Une indépendance tourmentée

Organisées en janvier 1997, les élections présidentielles tchétchènes sont remportées par Maskhadov, dès le premier tour, avec 59 % des voix, loin devant Bassaïev et Iandarbiev. Représentant des plaines, à la différence de nombreux commandants issus des montagnes, le nouveau dirigeant prête serment sur le Coran, la Constitution et les coutumes du pays, en présence de Bassaïev (qui va devenir Premier ministre) et des représentants officiels d’Eltsine. Un accord de paix est signé en mai au Kremlin où Maskhadov, coiffé de la papakha traditionnelle tchétchène, est reçu comme un véritable chef d’Etat. Si les deux parties rejettent « l’usage de la force pour résoudre (leurs) différends », rien n’est dit en revanche du futur statut de la République tchétchène d’Itchkérie (reconnue sous ce nom par Moscou) : il est repoussé à 2001, après la fin du mandat d’Eltsine. L’accord est en revanche bienvenu sur le plan économique : en juillet 1997, les deux entités signent avec l’Azerbaïdjan un accord pour acheminer le pétrole de la Caspienne jusqu’au port russe de Novorossisk, via 150 km de territoire tchétchène. Moscou n’en joue pas moins une carte parallèle en annonçant, un peu plus tard, la construction d’un autre oléoduc passant par l’Ossétie du nord.

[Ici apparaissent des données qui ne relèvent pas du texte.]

(** What [record] is called with. *)
Record Verdict := { v_outcome : TradingRiskControlOutcome; v_reason : string; v_observed : option string; v_limit : option string }.
Definition verdict (outcome : TradingRiskControlOutcome) (reason : string) : Verdict := {| v_outcome := outcome; v_reason := reason; v_observed := None; v_limit := None |}.
Definition measured (outcome : TradingRiskControlOutcome) (reason observed bound : string) : Verdict := {| v_outcome := outcome; v_reason := reason; v_observed := Some observed; v_limit := Some bound |}.
Definition unavailable (reason : string) : Verdict := verdict CONTROL_UNAVAILABLE reason.
Definition disabled_for (reason : string) : Verdict := verdict CONTROL_DISABLED ("DISABLED:" +:+ reason).
Definition satisfied_if (b : bool) : TradingRiskControlOutcome := if b then CONTROL_SATISFIED else CONTROL_VIOLATED.

(** An exception that is not a refusal. *)
Inductive Thrown := thrown_range | thrown_type.
Definition ranged {A} (r : result RangeErr A) : result Thrown A := match r with Ok a => Ok a | Throw _ => Throw thrown_range end.
Definition typed {A} (r : result TypeErr A) : result Thrown A := match r with Ok a => Ok a | Throw _ => Throw thrown_type end.

(** Market prices as the composition hands them over. *)
Inductive MarketPrices := prices_absent | prices_listed (l : list MarketCandidate) | prices_unreadable.
Definition read_prices (m : MarketPrices) : option (list MarketCandidate) :=
  match m with prices_absent => Some [] | prices_listed l => if 64 <? Z.of_nat (length l) then None else Some l | prices_unreadable => None end.

(** What every control is judged over. *)
Record RiskContext := {
  k_profile : ProfileBody; k_accepted : AcceptedTradeProposal; k_at : string; k_action : string; k_prices : option (list MarketCandidate); k_delegation : JsValue; k_exposure : JsValue; k_orders : JsValue;
  k_minimumLedger : option Z }.

Definition tradingPairPolicyFor (f : ProfileBody) (base quote : TradeAsset) : option TradingPairRiskPolicy := List.find (λ p, tradeAssetsEqual (pair_base p) base && tradeAssetsEqual (pair_quote p) quote) (f_pairs f).
Definition side_bound (p : TradingPairRiskPolicy) (s : TradeSide) : option (RiskControl TradePrice) := match s with sell => minSellPrice p | buy => maxBuyPrice p end.
Definition given_bound (p : TradingPairRiskPolicy) (s : TradeSide) : option string := match s with sell => maxGivenSell p | buy => maxGivenBuy p end.
Definition tradingRiskDisabledControls (f : ProfileBody) (pair : option TradingPairRiskPolicy) (side : TradeSide) : list TradingRiskControlId :=
  (if is_enforced (marketReference f) then [] else [REFERENCE_PRICE]) ++ (if is_enforced (f_exposure f) then [] else [EXPOSURE_CEILING]) ++ (if is_enforced (f_activeOrders f) then [] else [ACTIVE_ORDER_LIMIT]) ++
  match pair with
  | Some p =>
      match side_bound p side with Some (switched_off _) => [LIMIT_PRICE_BOUND] | _ => [] end ++ (if is_enforced (priceBand p) then [] else [PRICE_BAND]) ++
      (if is_enforced (referenceDeviation p) then [] else [REFERENCE_DEVIATION]) ++ (if is_enforced (pair_notional p) then [] else [NOTIONAL_MAXIMUM])
  | None => []
  end.
Definition PAIR_SCOPED_CONTROLS : list TradingRiskControlId := [PAIR_APPROVED; SIDE_APPROVED; OWNER_GIVEN_AMOUNT_MAXIMUM; BASE_QUANTITY_MAXIMUM; LIMIT_PRICE_BOUND; PRICE_BAND; REFERENCE_DEVIATION; NOTIONAL_MAXIMUM].
Definition sameCode (left right : TradeAsset) : bool := match left, right with xrp, xrp => true | issued c _, issued c' _ => str_eqb c c' | _, _ => false end.

(** ** Verdicts from the proposal and the profile alone *)

Section Verdicts.
Context `{LedgerHash} `{JsHost}.
Variable k : RiskContext.
Let f := k_profile k.
Let a := proposal (k_accepted k).
Let t := terms (k_accepted k).

Definition judge_in_force : Verdict :=
  let inWindow := (0 <=? millisecondsBetween (effectiveFrom f) (k_at k)) && (0 <? millisecondsBetween (k_at k) (expiresAt f)) in
  if negb (bool_decide (profile_status f = profile_active)) then {| v_outcome := CONTROL_VIOLATED; v_reason := "PROFILE_NOT_ACTIVE"; v_observed := Some (profile_status_name (profile_status f)); v_limit := None |}
  else if negb inWindow then verdict CONTROL_VIOLATED "PROFILE_OUTSIDE_VALIDITY_WINDOW"
  else if negb (str_eqb (f_action f) (k_action k)) then verdict CONTROL_VIOLATED "PROFILE_ACTION_MISMATCH"
  else if negb (bool_decide (f_network f = network a)) then measured CONTROL_VIOLATED "NETWORK_NOT_APPROVED" (network_name (network a)) (network_name (f_network f))
  else verdict CONTROL_SATISFIED "PROFILE_IN_FORCE".
Definition judge_owner : Verdict := let b := bool_decide (ownerAccount a ∈ ownerAccounts f) in verdict (satisfied_if b) (if b then "OWNER_IN_SCOPE" else "OWNER_NOT_IN_SCOPE").
Definition judge_delegate : Verdict := let b := bool_decide (delegateAccount a ∈ delegateAccounts f) in verdict (satisfied_if b) (if b then "DELEGATE_IN_SCOPE" else "DELEGATE_NOT_IN_SCOPE").
Definition judge_flags : Verdict :=
  match List.find (λ flag, negb (bool_decide (flag ∈ allowedFlags f))) (flags a) with
  | None => verdict CONTROL_SATISFIED "FLAGS_PERMITTED"
  | Some flag => {| v_outcome := CONTROL_VIOLATED; v_reason := "FLAG_NOT_PERMITTED"; v_observed := Some (flag_name flag); v_limit := None |}
  end.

Car l’évolution pacifique en cours ne satisfait pas les ultras des deux camps : en avril 1997, le chef de guerre Salman Radouïev revendique l’attentat qui fait deux morts dans une gare au nord de la Tchétchénie. En décembre, un bataillon de chars russes du Daghestan est attaqué par un commando, dans des conditions qui laissent penser à une possible provocation de nationalistes russes, en cheville avec un des multiples groupes armés de la région, dans le but d’accroître les tensions entre Daghestanais et Tchétchènes. En parallèle se multiplient les enlèvements, contre rançons, de journalistes et de membres d’ONG, enlèvements crapuleux, mais qui visent sans doute aussi à empêcher toute réconciliation entre Moscou et Grozny. Tenu pour responsable de la hausse de la criminalité et de l’impasse économico-politique dans laquelle se trouve la Tchétchénie, son gouvernement est démis en janvier 1998.

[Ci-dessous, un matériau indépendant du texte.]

Definition validateContextSource (s : ContextSource) : list SourceViolation :=
  when (blank (src_id s)) source_id_required ++
  when (blank (src_name s)) (source_name_required (src_id s)) ++
  when (negb (bool_decide (src_kind s ∈ CONTEXT_SOURCE_KINDS))) (kind_undeclared (src_id s)) ++
  when (bool_decide (src_kind s = request) && negb (bool_decide (src_trustClass s = Asserted))) (request_must_be_asserted (src_id s)) ++
  when (bool_decide (src_trustClass s = Attested) && negb (bool_decide (src_kind s = signed_attestation))) (attested_needs_attestation_kind (src_id s)) ++
  (match attests s with [] => [attests_nothing (src_id s)] | l => validate_attestations (src_id s) [] l end) ++
  when (match src_organizationId s with Some o => blank o | None => false end) (organization_blank (src_id s)).

(** ** Derivations *)

Inductive ContextDerivationOperator := sum | difference | product | quotient | min | max | count.
#[export] Instance ContextDerivationOperator_eq_dec : EqDecision ContextDerivationOperator.
Proof. solve_decision. Defined.
Definition CONTEXT_DERIVATION_OPERATORS : list ContextDerivationOperator := [sum; difference; product; quotient; min; max; count].
Definition operator_name (o : ContextDerivationOperator) : string :=
  match o with sum => "sum" | difference => "difference" | product => "product" | quotient => "quotient" | min => "min" | max => "max" | count => "count" end.
Record ContextDerivation := { dv_key : string; operator : ContextDerivationOperator; operandKeys : list string }.

(** A fact value as admission leaves it: a number is a safe integer. *)
Inductive ContextFactValue := FText (s : string) | FNumber (z : Z) | FBool (b : bool).
#[export] Instance ContextFactValue_eq_dec : EqDecision ContextFactValue.
Proof. solve_decision. Defined.

Inductive ContextDerivationFailureReason := type_mismatch | division_by_zero | arity | not_finite.
Inductive ContextDerivationOutcome := Computed (value : JsNumber) | Failed (reason : ContextDerivationFailureReason).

Pour diriger le suivant, Maskhadov rappelle Bassaïev, qui avait démissionné l’été précédent, avec l’espoir qu’il puisse réconcilier les différents clans tchétchènes, de plus en plus divisés entre « wahhabites » (influencés par l’intégrisme musulman) et « tarikatistes » (fidèles au soufisme local). Les différends sont tels qu’ils donnent lieu à des affrontements armés entre les différents camps et par des attentats ciblés. Très critique des fondamentalistes, le mufti du Daghestan est ainsi assassiné en août 1998. Deux mois plus tard, c’est le Chef du département tchétchène de lutte contre les prises d’otages qui meurt dans un attentat commis dans ses propres locaux, alors qu’il venait d’annoncer le lancement d’une vaste opération contre les groupes de ravisseurs. Accusé par les chefs militaires – dont Bassaïev qui a démissionné une nouvelle fois – de ne pas avoir proclamé l’indépendance du pays, Maskhadov doit se résoudre à céder aux radicaux : en janvier 1999, il annonce la création d’une Commission chargée d’élaborer « la conception d’un Etat islamique » doté d’une Constitution fondée sur le Coran. La charia est instaurée alors que, dix-huit mois plus tôt, le Président avait limogé la Cour suprême qui l’appliquait sans autorisation.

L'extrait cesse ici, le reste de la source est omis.